Vrtgs / thirtyfour

Selenium WebDriver client for Rust, for automated testing of websites
Other
1.06k stars 78 forks source link

Spawn a task in `Drop` instead of `block_on` #248

Closed SabrinaJewson closed 3 weeks ago

SabrinaJewson commented 3 weeks ago

Related to #19. Currently, this library runs block_on in Drop. This is incorrect and a bug, as it can cause deadlocks.

Instead, the library should attempt to spawn a task so that quit() can run in the background.
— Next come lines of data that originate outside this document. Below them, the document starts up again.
(** ** The block hash commits to the block *)

Record same_shape (h1 h2 : BlockHeader) : Prop := {
  sh_prev : length (chars (hdr_PrevHash h1)) = length (chars (hdr_PrevHash h2));
  sh_validator : length (chars (hdr_Validator h1)) = length (chars (hdr_Validator h2));
  sh_txroot : length (chars (hdr_TxRoot h1)) = length (chars (hdr_TxRoot h2));
  sh_stateroot : length (chars (hdr_StateRoot h1)) = length (chars (hdr_StateRoot h2));
  sh_merkle : length (chars (hdr_MerkleRoot h1)) = length (chars (hdr_MerkleRoot h2));
  sh_vrf : length (hdr_VrfOutput h1) = length (hdr_VrfOutput h2);
  sh_fees : length (hdr_TotalFees h1) = length (hdr_TotalFees h2);
  sh_version : hdr_StateEncodingVersion h1 = hdr_StateEncodingVersion h2
}.

Definition header_ok (h : BlockHeader) : Prop :=
  is_i64 (hdr_Index h) /\ is_i64 (hdr_Timestamp h) /\ is_i64 (hdr_GasUsed h) /\ is_i64 (hdr_GasLimit h) /\
  is_u64 (hdr_Slot h) /\ is_u64 (hdr_Epoch h).

Lemma fee_bytes_spec h fees : fee_bytes h = Ok fees ->
  fees = if 2 <=? hdr_StateEncodingVersion h
         then PutUint16 (Z.of_nat (length (Bytes (SetBytes (hdr_TotalFees h))))) ++ Bytes (SetBytes (hdr_TotalFees h))
         else hdr_TotalFees h.
Proof.
  unfold fee_bytes. destruct (2 <=? _); [|congruence].
  destruct (ParseUint256Bytes (hdr_TotalFees h)) as [v| | |] eqn:Hp; simpl; try done.
  apply ParseUint256Bytes_ok in Hp as [Hval ->].
  destruct (BigIntToUint256Bytes _) as [raw| | |] eqn:He; simpl; try done. apply encode_ok in He as [_ ->]. congruence.
Qed.

(** The same fees, given the same length. *)
Lemma fees_inj h1 h2 f1 f2 (x y : list byte) :
  hdr_StateEncodingVersion h1 = hdr_StateEncodingVersion h2 -> length (hdr_TotalFees h1) = length (hdr_TotalFees h2) ->
  fee_bytes h1 = Ok f1 -> fee_bytes h2 = Ok f2 -> f1 ++ x = f2 ++ y -> hdr_TotalFees h1 = hdr_TotalFees h2 /\ x = y.
Proof.
  intros Hver Hl F1 F2 Heq. pose proof F1 as G1. pose proof F2 as G2. apply fee_bytes_spec in F1, F2.
  rewrite <-Hver in F2. destruct (2 <=? _) eqn:Hv; subst f1 f2; [|by apply app_inj_1 in Heq].
  assert (Hsmall : forall h f, 2 <=? hdr_StateEncodingVersion h = true -> fee_bytes h = Ok f ->
    Z.of_nat (length (Bytes (SetBytes (hdr_TotalFees h)))) < 65536).
  { intros h f Hvh Hf. unfold fee_bytes in Hf. rewrite Hvh in Hf.
    destruct (ParseUint256Bytes (hdr_TotalFees h)) as [v| | |] eqn:Hp; simpl in Hf; try done.
    apply ParseUint256Bytes_ok in Hp as [Hval ->]. pose proof (SetBytes_u256 _ Hval) as [? ?].
    assert (length (Bytes (SetBytes (hdr_TotalFees h))) <= 32)%nat by (by apply Bytes_length). lia. }
  rewrite <-!app_assoc in Heq. apply prefixed_inj in Heq as [Hb ->]; [|by eapply Hsmall|eapply Hsmall; [|done]; congruence].
  split; [|done]. apply (f_equal SetBytes) in Hb. rewrite !SetBytes_Bytes in Hb by apply SetBytes_nonneg.
  pose proof (FillBytes_SetBytes (E:=unit) _ (hdr_TotalFees h1) eq_refl) as R1.
  pose proof (FillBytes_SetBytes (E:=unit) _ (hdr_TotalFees h2) eq_refl) as R2.
  rewrite Hb, Hl, R2 in R1. by injection R1.
Qed.

Lemma header_bytes_inj h1 h2 f1 f2 : same_shape h1 h2 -> header_ok h1 -> header_ok h2 ->
  fee_bytes h1 = Ok f1 -> fee_bytes h2 = Ok f2 -> header_bytes h1 f1 = header_bytes h2 f2 -> h1 = h2.
Proof.
  intros [S1 S2 S3 S4 S5 S6 S7 S8] (A1 & A2 & A3 & A4 & A5 & A6) (B1 & B2 & B3 & B4 & B5 & B6) F1 F2 Heq.
  unfold header_bytes in Heq. rewrite <-S8 in Heq.
  peel Heq E1. peel Heq E2. peel Heq E3. peel Heq E4. peel Heq E5. apply app_inj_1 in Heq as [E6 Heq]; [|by destruct (2 <=? _)].
  peel Heq E7. peel Heq E8. peel Heq E9. peel Heq E10. peel Heq E11.
  apply (fees_inj h1 h2) in Heq as [E12 Heq]; try done.
  peel Heq E13. apply app_inj_1 in Heq as [E14 E15]; [|done].
  apply bytes_of_string_inj in E2, E4, E5, E7, E13. apply PutUint64_inj in E1, E3, E8, E9, E10, E11.
  apply u64_i64_inj in E1, E3, E8, E9; try done. apply u64_u64_inj in E10, E11; try done.
  clear -E1 E2 E3 E4 E5 E7 E8 E9 E10 E11 E12 E13 E14 E15 S8. destruct h1, h2; simpl in *. by subst.
Qed.

Lemma Keccak_same x y : Keccak256 x = Keccak256 y -> x = y \/ collision Keccak256.
Proof.
  intros Heq. destruct (decide (x = y)); [by left|]. right. exists x, y. split; [done|]. by rewrite !NewHash_Keccak.
Qed.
At least for WebDriver itself, the SessionHandle is in an Arc so this is possible.

But even better than that would be to refactor SessionHandle to always contain an internal Arc:

#[derive(Clone)]
pub struct SessionHandle(Arc<Inner>);

struct Inner {
    client: Arc<dyn HttpClient>,
    server_url: Url,
    // etc
}

Store a SessionHandle instead of an Arc<SessionHandle> in WebDriver. In impl Drop for SessionHandle, it can spawn a task and not block_on.
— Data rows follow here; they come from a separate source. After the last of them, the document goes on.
Lemma business_plain now tx (w w' : W) : plain (tx_Type tx) = true -> wgood w -> ok (tx_From tx) = true ->
  validateBusinessLogic Keccak256 shardID totalShards now tx w = (Ok tt, w') ->
  wgood w' /\ db (w_am w') = db (w_am w) /\
  exists a, canon_account a /\ abs_acct a = entry (abs (w_am w)) (tx_From tx) /\ valid_acct (abs_acct a) /\
  acc_Nonce a = tx_Nonce tx /\ plain_checks tx a = Ok tt.
Proof.
  intros Hp Hw Hok Hb. destruct (reader_GetAccount_run (tx_From tx) w Hw Hok) as (a & w1 & Hget & Hw1 & Hdb & Hc & Habs & Hv).
  unfold validateBusinessLogic in Hb. rewrite (GoM_bind_ok _ _ _ a w1 Hget) in Hb.
  apply GoM_bind_inv_ok in Hb as ([] & w2 & Hn & Hb). unfold lift in Hn. injection Hn as Hn <-.
  assert (Hchk : plain_checks tx a = Ok tt /\ w' = w1).
  { unfold plain_checks. destruct (tx_Type tx); try done; unfold lift in Hb; by injection Hb as -> ->. }
  destruct Hchk as [Hchk ->]. split; [done|]. split; [done|]. exists a. split_and!; try done.
  unfold validateNonce in Hn. by zcases.
Qed.

(** What the account's checks promise the ledger's step. *)
Definition overdrawn (tx : Transaction) (a : acct) : bool :=
  match tx_Type tx with UNSTAKE => staked a - amount_of tx <? map_sum id (deleg a) | _ => false end.

Lemma abs_parse a : canon_account a ->
  ParseBigInt_bytes (acc_Balance a) = bal (abs_acct a) /\ ParseBigInt_bytes (acc_StakedAmount a) = staked (abs_acct a) /\
  ParseBigInt_bytes (acc_Rewards a) = rewards (abs_acct a).
Proof. intros (Hb & Hs & Hr & _). by rewrite !canon_parse. Qed.

Lemma sgn_neg z : (Z.sgn z <? 0) = (z <? 0).
Proof. destruct z; done. Qed.

Ltac guards H :=
  repeat (apply outcome_bind_inv_ok in H as ([] & ? & H)); unfold fail_if in *;
  repeat match goal with E : (if ?c then Err _ else Ok _) = Ok _ |- _ => destruct c eqn:?; [done|clear E] end; zbool.

Lemma sender_checks_step tx a : tx_Type tx <> TRANSFER -> canon_account a -> valid_acct (abs_acct a) ->
  acc_Nonce a = tx_Nonce tx -> plain_checks tx a = Ok tt ->
  (tx_Type tx = DELEGATE \/ tx_Type tx = UNDELEGATE -> IsValid (tx_To tx) = true) ->
  (tx_Type tx = DELEGATE -> 0 < amount_of tx) ->
  exists a', sender_step tx (abs_acct a) = Some a' /\ (0 <= gas_cost tx -> overdrawn tx (abs_acct a) = false -> valid_acct a').
Proof.
  intros Ht Hc Hv Hn Hchk Hto Hpos. destruct (abs_parse a Hc) as (Hb & Hs & Hr).
  pose proof (amount_nonneg tx). pose proof Hv as (V1 & V2 & V3 & V4 & V5).
  assert (Hne : IsValid (tx_To tx) = true -> bool_decide (tx_To tx = "") = false).
  { intros Hval. case_bool_decide as He; [|done]. by rewrite He in Hval. }
  unfold sender_step, plain_checks, overdrawn in *. change (nonce (abs_acct a)) with (acc_Nonce a).
  rewrite Hn, Z.eqb_refl. cbn [negb].
  destruct (tx_Type tx) eqn:Hty; try done.
  - unfold validateStake in Hchk. guards Hchk. rewrite Hb in *. rewrite (proj2 (Z.ltb_ge _ _)) by (unfold total_cost in *; lia).
    eexists. split; [done|]. intros Hg _. unfold valid_acct, total_cost in *. simpl in *. split_and!; try done; lia.
  - unfold validateUnstake in Hchk. guards Hchk. rewrite Hb, Hs in *. rewrite !(proj2 (Z.ltb_ge _ _)) by lia.
    eexists. split; [done|]. intros Hg Ho. zbool. unfold valid_acct. simpl in *. split_and!; try done; lia.
  - unfold validateDelegate in Hchk. guards Hchk. rewrite Hb in *. rewrite Hne by eauto. cbn [orb].
    rewrite (proj2 (Z.ltb_ge _ _)) by (unfold total_cost in *; lia).
    eexists. split; [done|]. intros Hg _. specialize (Hpos eq_refl). unfold valid_acct, total_cost in *. simpl in *.
    split_and!; try done; try lia.
    + apply map_Forall_insert_2; [|done]. split; [by eauto|].
      destruct ((SetBytes <$> acc_DelegatedTo a) !! tx_To tx) as [d|] eqn:Hd; simpl; [|lia]. destruct (V4 _ _ Hd). lia.
    + destruct ((SetBytes <$> acc_DelegatedTo a) !! tx_To tx) as [d|] eqn:Hd; simpl.
      * rewrite (map_sum_insert_Some id _ _ d) by done. unfold id at 2 3. lia.
      * rewrite map_sum_insert_None by done. unfold id at 1. lia.
  - unfold validateUndelegate in Hchk. repeat (apply outcome_bind_inv_ok in Hchk as ([] & ? & Hchk)).
    destruct (acc_DelegatedTo a !! tx_To tx) as [raw|] eqn:Hd; [|done]. guards Hchk. rewrite Hb in *.
    destruct Hc as (_ & _ & _ & Hcd). rewrite (canon_parse raw) in * by by apply (Hcd (tx_To tx)).
    assert (Hda : deleg (abs_acct a) !! tx_To tx = Some (SetBytes raw)) by (simpl; by rewrite lookup_fmap, Hd).
    pose proof (delegation_le_staked _ _ _ Hv Hda). rewrite Hda. change (default 0 (Some (SetBytes raw))) with (SetBytes raw).
    rewrite Hne by eauto. cbn [orb]. rewrite !(proj2 (Z.ltb_ge _ _)) by lia. cbn [orb].
    eexists. split; [done|]. intros Hg _. unfold valid_acct. cbn [bal staked rewards deleg].
    destruct (Z.eqb_spec (SetBytes raw - amount_of tx) 0) as [Hz|Hz]; split_and!; try done; try lia.
    + by apply map_Forall_delete.
    + pose proof (map_sum_delete id _ _ _ Hda) as Hsum. unfold id at 2 in Hsum. lia.
    + apply map_Forall_insert_2; [|done]. split; [by eauto|lia].
    + rewrite (map_sum_insert_Some id _ _ (SetBytes raw)) by done. unfold id at 2 3. lia.
  - unfold validateClaimRewards in Hchk. guards Hchk. rewrite Hb, Hr in *.
    assert (Hrew : 0 < rewards (abs_acct a)) by (destruct (rewards (abs_acct a)); simpl in *; lia).
    rewrite (proj2 (Z.ltb_ge _ _)) by lia. rewrite (proj2 (Z.leb_gt _ _)) by lia. cbn [orb].
    eexists. split; [done|]. intros Hg _. unfold valid_acct. simpl in *. split_and!; try done; lia.
Qed.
I see you’re using futures::executor::block_on to block in Drop, and this is presumably to work around the panic you get in Tokio. But the panic exists for a reason, because it’s an indicator of behaviour that is always incorrect. Working around it was futures::executor::block_on is like using unsafe to get around the limitation that borrowck won’t allow you to make two &muts to the same place. Granted, here it’s not insta-UB, but it’s always incorrect.

SabrinaJewson commented 3 weeks ago

I apologize for not reading through #7 – I understand that spawning a task isn’t always desirable, because it can cause the quitting function not to finish.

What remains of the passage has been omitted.